(* ===== verification/FieldError.v ===== *)
(** * FieldError: validation errors with field paths

    Models [vendor/knative.dev/pkg/apis/field_error.go]: trees of errors that
    are collected with [Also], relocated with [ViaField] and read back as the
    flat list of leaves [normalized].  A [*FieldError] is an [option]. *)
From Stdlib Require Import Ascii.
From S2P Require Import Prelude GoStrings.

Inductive FieldError := mkFieldError {
  fe_Message : string;
  fe_Paths : list string;
  fe_Details : string;
  fe_errors : list FieldError;
}.

Definition CurrentField : string := "".

Definition isEmpty_val (fe : FieldError) : bool :=
  bool_decide (fe_Message fe = "" ∧ fe_Details fe = "" ∧ length (fe_errors fe) = 0 ∧
               length (fe_Paths fe) = 0).

Definition isEmpty (fe : option FieldError) : bool :=
  match fe with None => true | Some fe => isEmpty_val fe end.

(** Append the non-empty errors of [errs] to [fe]. *)
Definition add_errors (fe : FieldError) (errs : list (option FieldError)) : FieldError :=
  {| fe_Message := fe_Message fe; fe_Paths := fe_Paths fe; fe_Details := fe_Details fe;
     fe_errors := fe_errors fe ++
       omap (λ e, if isEmpty e then None else e) errs |}.

Definition Also (fe : option FieldError) (errs : list (option FieldError)) : option FieldError :=
  if match errs with [] => true | [e] => isEmpty e | _ => false end then fe
  else
    let newErr :=
      match fe with
      | Some fe => if isEmpty_val fe then mkFieldError "" [] "" [] else fe
      | None => mkFieldError "" [] "" []
      end in
    let newErr := add_errors newErr errs in
    if isEmpty_val newErr then None else Some newErr.

Definition asIndex (index : nat) : string := "[" +:+ pretty index +:+ "]".
Definition asKey (key : string) : string := "[" +:+ key +:+ "]".
Definition isIndex (part : string) : bool := HasPrefix part "[" && HasSuffix1 part "]"%char.

(** One component [p] of the double loop of [flatten]. *)
Definition flatten_step (newPath : list string) (p : string) : list string :=
  if decide (p = CurrentField) then newPath
  else if bool_decide (0 < length newPath) && isIndex p
  then match last newPath with
       | Some q => List.removelast newPath ++ [q +:+ p]
       | None => newPath
       end
  else newPath ++ [p].

Definition flatten (path : list string) : string :=
  Join "." (foldl flatten_step [] (List.flat_map (Split "."%char) path)).

(** [ViaField] on a non-nil receiver. *)
Fixpoint ViaField_val (prefix : list string) (fe : FieldError) : FieldError :=
  let newErr :=
    {| fe_Message := fe_Message fe;
       fe_Paths := (λ oldPath, flatten (prefix ++ [oldPath])) <$> fe_Paths fe;
       fe_Details := fe_Details fe; fe_errors := [] |} in
  (fix go (newErr : FieldError) (es : list FieldError) : FieldError :=
     match es with
     | [] => newErr
     | e :: es =>
         go (match Also (Some newErr) [Some (ViaField_val prefix e)] with
             | Some x => x
             | None => newErr
             end) es
     end) newErr (fe_errors fe).

Definition ViaField (fe : option FieldError) (prefix : list string) : option FieldError :=
  ViaField_val prefix <$> fe.

Definition ViaIndex (fe : option FieldError) (index : nat) : option FieldError :=
  ViaField fe [asIndex index].
Definition ViaFieldIndex (fe : option FieldError) (field : string) (index : nat) :=
  ViaField (ViaIndex fe index) [field].
Definition ViaKey (fe : option FieldError) (key : string) : option FieldError :=
  ViaField fe [asKey key].
Definition ViaFieldKey (fe : option FieldError) (field key : string) : option FieldError :=
  ViaField (ViaKey fe key) [field].

Fixpoint normalized_val (fe : FieldError) : list FieldError :=
  (if decide (fe_Message fe = "") then []
   else [mkFieldError (fe_Message fe) (fe_Paths fe) (fe_Details fe) []]) ++
  List.flat_map normalized_val (fe_errors fe).

Definition normalized (fe : option FieldError) : list FieldError :=
  match fe with None => [] | Some fe => normalized_val fe end.

Definition ErrMissingField (fieldPaths : list string) : FieldError :=
  mkFieldError "missing field(s)" fieldPaths "" [].

(** [value] is the rendering of the value by [fmt.Sprint]. *)
Definition ErrInvalidValue (value fieldPath : string) : FieldError :=
  mkFieldError ("invalid value: " +:+ value) [fieldPath] "" [].

Definition with_Details (fe : FieldError) (details : string) : FieldError :=
  mkFieldError (fe_Message fe) (fe_Paths fe) details (fe_errors fe).

(** ** Induction over error trees *)
Lemma FieldError_ind' (P : FieldError → Prop) :
  (∀ msg ps ds es, Forall P es → P (mkFieldError msg ps ds es)) → ∀ fe, P fe.
Proof.
  intros H. fix IH 1. intros [msg ps ds es]. apply H.
  induction es as [|e es IHes]; constructor; [apply IH|apply IHes].
Qed.

Lemma normalized_empty fe : isEmpty fe = true → normalized fe = [].
Proof.
  destruct fe as [[msg ps ds es]|]; [|done]. simpl. unfold isEmpty_val. simpl.
  rewrite bool_decide_eq_true. intros (-> & _ & ->%nil_length_inv & _).
  by rewrite decide_True.
Qed.

Lemma normalized_val_add fe errs :
  normalized_val (add_errors fe errs) = normalized_val fe ++ List.flat_map normalized errs.
Proof.
  unfold add_errors. destruct fe as [msg ps ds es]. simpl. rewrite List.flat_map_app, app_assoc.
  f_equal. induction errs as [|e errs IH]; [done|]. cbn. rewrite <-IH.
  destruct (isEmpty e) eqn:E; [by rewrite (normalized_empty e E)|by destruct e].
Qed.

(** [normalized] turns [Also] into concatenation. *)
Lemma normalized_Also fe errs :
  normalized (Also fe errs) = normalized fe ++ List.flat_map normalized errs.
Proof.
  unfold Also. set (trivial := match errs with [] => _ | _ => _ end).
  destruct trivial eqn:E.
  - unfold trivial in E. destruct errs as [|e [|]]; [by rewrite app_nil_r| |done].
    simpl. by rewrite (normalized_empty e E), !app_nil_r.
  - set (newErr := match fe with Some _ => _ | None => _ end).
    assert (normalized fe = normalized_val newErr) as ->.
    { unfold newErr. destruct fe as [fe|]; [|done]. destruct (isEmpty_val fe) eqn:E'; [|done].
      by rewrite (normalized_empty (Some fe) E'). }
    rewrite <-normalized_val_add. destruct (isEmpty_val _) eqn:E'; [|done].
    symmetry. apply (normalized_empty (Some _) E').
Qed.

(** Where [ViaField] moves a leaf. *)
Definition relocate (prefix : list string) (fe : FieldError) : FieldError :=
  mkFieldError (fe_Message fe) ((λ p, flatten (prefix ++ [p])) <$> fe_Paths fe)
    (fe_Details fe) [].

Lemma normalized_ViaField_val prefix fe :
  normalized_val (ViaField_val prefix fe) = relocate prefix <$> normalized_val fe.
Proof.
  induction fe as [msg ps ds es IH] using FieldError_ind'. simpl.
  set (start := mkFieldError msg _ ds []).
  assert (normalized_val start =
          relocate prefix <$> (if decide (msg = "") then [] else [mkFieldError msg ps ds []])) as Hstart.
  { unfold start. simpl. rewrite app_nil_r. by case_decide. }
  rewrite fmap_app, <-Hstart. clearbody start. clear Hstart. revert start.
  induction IH as [|e es He _ IHes]; intros start; [by rewrite app_nil_r|]. simpl.
  rewrite IHes, fmap_app, <-He, app_assoc. f_equal.
  pose proof (normalized_Also (Some start) [Some (ViaField_val prefix e)]) as HA.
  simpl in HA. rewrite app_nil_r in HA. rewrite <-HA.
  destruct (Also _ _) as [x|] eqn:E; [done|]. exfalso.
  unfold Also in E. destruct (isEmpty _) eqn:Ee; [done|].
  destruct (isEmpty_val (add_errors _ _)) eqn:E'; [|done].
  unfold isEmpty_val, add_errors in E'. rewrite bool_decide_eq_true in E'. simpl in E', Ee.
  rewrite Ee in E'. rewrite length_app in E'. simpl in E'. lia.
Qed.

(** [normalized] turns [ViaField] into relocation of every leaf. *)
Lemma normalized_ViaField prefix fe :
  normalized (ViaField fe prefix) = relocate prefix <$> normalized fe.
Proof. destruct fe; [apply normalized_ViaField_val|done]. Qed.

(** ** Errors that report something

    [Also] and [ViaField] return nil exactly when no leaf was collected. *)
Definition reports (fe : option FieldError) : Prop := fe = None ∨ normalized fe ≠ [].

Lemma reports_iff fe : reports fe → fe = None ↔ normalized fe = [].
Proof. intros [->|H]; [done|]. destruct fe; [|done]. split; [done|]. intros; by destruct H. Qed.

Lemma reports_None : reports None.
Proof. by left. Qed.

Lemma reports_leaf msg ps ds : msg ≠ "" → reports (Some (mkFieldError msg ps ds [])).
Proof. intros H. right. simpl. by rewrite decide_False. Qed.

Lemma reports_Also1 fe e : reports fe → reports e → reports (Also fe [e]).
Proof.
  intros Hfe He. destruct (decide (normalized (Also fe [e]) = [])) as [Hn|]; [|by right].
  left. rewrite normalized_Also in Hn. apply app_eq_nil in Hn as [H1 H2].
  simpl in H2. rewrite app_nil_r in H2.
  apply reports_iff in H1, H2; [|done..]. by subst.
Qed.

Lemma reports_ViaField prefix fe : reports fe → reports (ViaField fe prefix).
Proof.
  intros [->|H]; [by left|]. right. rewrite normalized_ViaField. by intros ?%fmap_nil_inv.
Qed.
#[export] Hint Resolve reports_None reports_leaf reports_Also1 reports_ViaField : ktc.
○ ○ ○ ○ ○
== Required action ==
Repeat, word for word, the lines above between the line holding "set (start := mkFieldError msg _ ds [])." and the line holding "rewrite fmap_app, <-Hstart.", inclusive; omit everything else.

== Task answer ==
  set (start := mkFieldError msg _ ds []).
  assert (normalized_val start =
          relocate prefix <$> (if decide (msg = "") then [] else [mkFieldError msg ps ds []])) as Hstart.
  { unfold start. simpl. rewrite app_nil_r. by case_decide. }
  rewrite fmap_app, <-Hstart. clearbody start. clear Hstart. revert start.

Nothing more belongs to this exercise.